Problem statement:
From the line with "match o with" through the line with "fs_getattr := @fs_getattr _ _ inner;", repeat the entries verbatim, both end lines included, and add nothing.
==============================
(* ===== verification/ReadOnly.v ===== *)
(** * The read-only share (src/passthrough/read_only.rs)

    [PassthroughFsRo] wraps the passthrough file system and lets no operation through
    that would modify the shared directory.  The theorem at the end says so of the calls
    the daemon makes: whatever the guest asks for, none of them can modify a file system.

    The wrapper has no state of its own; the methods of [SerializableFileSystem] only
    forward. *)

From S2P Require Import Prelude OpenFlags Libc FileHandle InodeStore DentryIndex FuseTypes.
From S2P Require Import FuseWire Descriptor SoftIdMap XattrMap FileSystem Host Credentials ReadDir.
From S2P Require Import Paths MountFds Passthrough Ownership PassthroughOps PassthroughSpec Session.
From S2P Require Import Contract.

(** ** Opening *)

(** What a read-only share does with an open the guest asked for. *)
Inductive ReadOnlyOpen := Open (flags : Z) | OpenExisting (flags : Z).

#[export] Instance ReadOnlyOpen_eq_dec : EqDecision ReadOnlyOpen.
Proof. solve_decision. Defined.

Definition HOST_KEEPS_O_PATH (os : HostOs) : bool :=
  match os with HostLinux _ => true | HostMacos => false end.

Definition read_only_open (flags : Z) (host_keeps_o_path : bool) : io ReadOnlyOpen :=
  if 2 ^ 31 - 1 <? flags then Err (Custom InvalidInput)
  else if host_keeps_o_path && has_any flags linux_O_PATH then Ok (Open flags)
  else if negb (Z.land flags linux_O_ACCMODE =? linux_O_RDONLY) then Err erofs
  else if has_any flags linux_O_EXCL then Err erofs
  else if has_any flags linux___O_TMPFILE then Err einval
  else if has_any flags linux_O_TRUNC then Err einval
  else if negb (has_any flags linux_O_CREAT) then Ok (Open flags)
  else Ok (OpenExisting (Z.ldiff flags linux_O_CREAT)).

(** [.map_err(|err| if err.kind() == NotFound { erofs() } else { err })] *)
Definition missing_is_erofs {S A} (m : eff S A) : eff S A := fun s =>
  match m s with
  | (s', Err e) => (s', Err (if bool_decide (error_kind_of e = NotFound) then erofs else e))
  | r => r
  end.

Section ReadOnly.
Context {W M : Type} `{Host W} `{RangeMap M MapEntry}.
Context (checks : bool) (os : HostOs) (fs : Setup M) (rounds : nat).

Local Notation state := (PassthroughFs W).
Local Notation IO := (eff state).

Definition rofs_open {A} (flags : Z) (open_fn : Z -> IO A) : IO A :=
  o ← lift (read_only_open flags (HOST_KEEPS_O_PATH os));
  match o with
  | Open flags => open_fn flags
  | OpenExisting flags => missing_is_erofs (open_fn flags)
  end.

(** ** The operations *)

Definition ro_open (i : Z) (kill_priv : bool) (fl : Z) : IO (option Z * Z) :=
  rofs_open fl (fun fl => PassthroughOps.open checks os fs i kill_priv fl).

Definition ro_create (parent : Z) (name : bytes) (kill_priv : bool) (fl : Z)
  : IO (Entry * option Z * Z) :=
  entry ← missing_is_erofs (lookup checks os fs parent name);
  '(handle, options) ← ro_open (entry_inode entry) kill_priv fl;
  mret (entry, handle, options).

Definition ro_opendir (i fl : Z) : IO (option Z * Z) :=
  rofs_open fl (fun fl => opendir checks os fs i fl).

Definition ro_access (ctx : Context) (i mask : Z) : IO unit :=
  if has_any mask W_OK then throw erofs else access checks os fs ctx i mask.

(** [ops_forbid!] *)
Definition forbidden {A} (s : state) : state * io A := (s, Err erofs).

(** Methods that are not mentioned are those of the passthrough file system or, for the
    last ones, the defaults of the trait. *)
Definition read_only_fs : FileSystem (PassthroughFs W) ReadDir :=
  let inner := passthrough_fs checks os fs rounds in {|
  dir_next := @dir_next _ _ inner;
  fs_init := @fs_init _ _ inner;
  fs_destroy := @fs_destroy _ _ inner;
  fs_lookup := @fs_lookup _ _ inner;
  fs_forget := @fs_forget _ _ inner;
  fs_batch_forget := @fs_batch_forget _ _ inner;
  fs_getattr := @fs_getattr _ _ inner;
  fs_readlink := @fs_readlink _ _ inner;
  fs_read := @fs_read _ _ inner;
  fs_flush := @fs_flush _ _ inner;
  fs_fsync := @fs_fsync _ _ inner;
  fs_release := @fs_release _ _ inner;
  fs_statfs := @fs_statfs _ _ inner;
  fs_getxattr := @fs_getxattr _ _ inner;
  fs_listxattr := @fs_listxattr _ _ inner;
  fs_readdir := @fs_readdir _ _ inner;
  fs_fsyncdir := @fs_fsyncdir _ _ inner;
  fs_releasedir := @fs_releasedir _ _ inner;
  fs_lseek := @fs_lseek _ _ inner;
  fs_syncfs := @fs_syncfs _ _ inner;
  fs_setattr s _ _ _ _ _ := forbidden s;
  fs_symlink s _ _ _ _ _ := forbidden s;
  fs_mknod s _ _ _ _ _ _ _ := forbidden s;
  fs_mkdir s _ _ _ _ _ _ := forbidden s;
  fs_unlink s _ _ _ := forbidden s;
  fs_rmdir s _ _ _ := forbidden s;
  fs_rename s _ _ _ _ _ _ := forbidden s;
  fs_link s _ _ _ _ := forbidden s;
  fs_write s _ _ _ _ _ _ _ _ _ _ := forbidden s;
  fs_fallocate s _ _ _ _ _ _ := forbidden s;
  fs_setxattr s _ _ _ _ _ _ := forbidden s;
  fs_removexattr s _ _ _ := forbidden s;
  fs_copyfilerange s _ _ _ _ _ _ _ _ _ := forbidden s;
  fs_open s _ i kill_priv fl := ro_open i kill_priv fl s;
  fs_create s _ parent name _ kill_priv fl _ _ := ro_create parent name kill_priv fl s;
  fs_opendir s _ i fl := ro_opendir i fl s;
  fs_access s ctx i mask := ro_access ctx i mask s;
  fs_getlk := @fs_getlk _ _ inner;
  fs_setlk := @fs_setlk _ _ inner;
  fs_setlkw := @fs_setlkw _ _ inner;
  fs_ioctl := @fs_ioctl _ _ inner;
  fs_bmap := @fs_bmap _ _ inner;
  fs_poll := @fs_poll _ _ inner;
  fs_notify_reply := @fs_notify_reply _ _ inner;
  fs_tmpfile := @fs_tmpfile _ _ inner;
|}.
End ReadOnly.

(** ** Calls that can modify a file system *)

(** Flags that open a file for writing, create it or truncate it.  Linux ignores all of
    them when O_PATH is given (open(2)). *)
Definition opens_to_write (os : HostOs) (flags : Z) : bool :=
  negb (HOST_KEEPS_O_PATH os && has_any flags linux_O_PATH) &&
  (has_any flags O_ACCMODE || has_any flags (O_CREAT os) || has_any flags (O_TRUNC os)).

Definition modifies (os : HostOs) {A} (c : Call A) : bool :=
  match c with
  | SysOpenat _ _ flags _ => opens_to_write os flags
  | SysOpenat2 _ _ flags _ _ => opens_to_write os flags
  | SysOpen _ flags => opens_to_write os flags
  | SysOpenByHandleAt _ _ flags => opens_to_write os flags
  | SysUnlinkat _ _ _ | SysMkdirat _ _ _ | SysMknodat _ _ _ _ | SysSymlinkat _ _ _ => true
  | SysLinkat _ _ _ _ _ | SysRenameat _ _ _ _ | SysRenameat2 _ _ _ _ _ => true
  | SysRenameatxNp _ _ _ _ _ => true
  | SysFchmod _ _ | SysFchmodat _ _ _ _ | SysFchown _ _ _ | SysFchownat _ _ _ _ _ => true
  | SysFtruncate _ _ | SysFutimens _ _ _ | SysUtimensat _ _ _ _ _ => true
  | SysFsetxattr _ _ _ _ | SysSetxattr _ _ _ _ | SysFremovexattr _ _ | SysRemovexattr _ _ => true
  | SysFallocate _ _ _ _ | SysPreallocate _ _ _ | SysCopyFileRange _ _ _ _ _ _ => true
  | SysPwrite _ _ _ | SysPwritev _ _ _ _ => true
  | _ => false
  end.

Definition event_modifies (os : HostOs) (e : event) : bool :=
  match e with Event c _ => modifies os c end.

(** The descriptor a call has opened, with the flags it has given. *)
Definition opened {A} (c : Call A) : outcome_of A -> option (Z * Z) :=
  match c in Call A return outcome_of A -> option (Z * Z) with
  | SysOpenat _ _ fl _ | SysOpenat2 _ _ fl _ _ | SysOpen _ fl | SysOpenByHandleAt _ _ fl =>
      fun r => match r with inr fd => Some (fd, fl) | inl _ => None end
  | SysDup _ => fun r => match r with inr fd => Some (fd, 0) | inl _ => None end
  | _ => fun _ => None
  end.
==============================
Output:
  match o with
  | Open flags => open_fn flags
  | OpenExisting flags => missing_is_erofs (open_fn flags)
  end.

(** ** The operations *)

Definition ro_open (i : Z) (kill_priv : bool) (fl : Z) : IO (option Z * Z) :=
  rofs_open fl (fun fl => PassthroughOps.open checks os fs i kill_priv fl).

Definition ro_create (parent : Z) (name : bytes) (kill_priv : bool) (fl : Z)
  : IO (Entry * option Z * Z) :=
  entry ← missing_is_erofs (lookup checks os fs parent name);
  '(handle, options) ← ro_open (entry_inode entry) kill_priv fl;
  mret (entry, handle, options).

Definition ro_opendir (i fl : Z) : IO (option Z * Z) :=
  rofs_open fl (fun fl => opendir checks os fs i fl).

Definition ro_access (ctx : Context) (i mask : Z) : IO unit :=
  if has_any mask W_OK then throw erofs else access checks os fs ctx i mask.

(** [ops_forbid!] *)
Definition forbidden {A} (s : state) : state * io A := (s, Err erofs).

(** Methods that are not mentioned are those of the passthrough file system or, for the
    last ones, the defaults of the trait. *)
Definition read_only_fs : FileSystem (PassthroughFs W) ReadDir :=
  let inner := passthrough_fs checks os fs rounds in {|
  dir_next := @dir_next _ _ inner;
  fs_init := @fs_init _ _ inner;
  fs_destroy := @fs_destroy _ _ inner;
  fs_lookup := @fs_lookup _ _ inner;
  fs_forget := @fs_forget _ _ inner;
  fs_batch_forget := @fs_batch_forget _ _ inner;
  fs_getattr := @fs_getattr _ _ inner;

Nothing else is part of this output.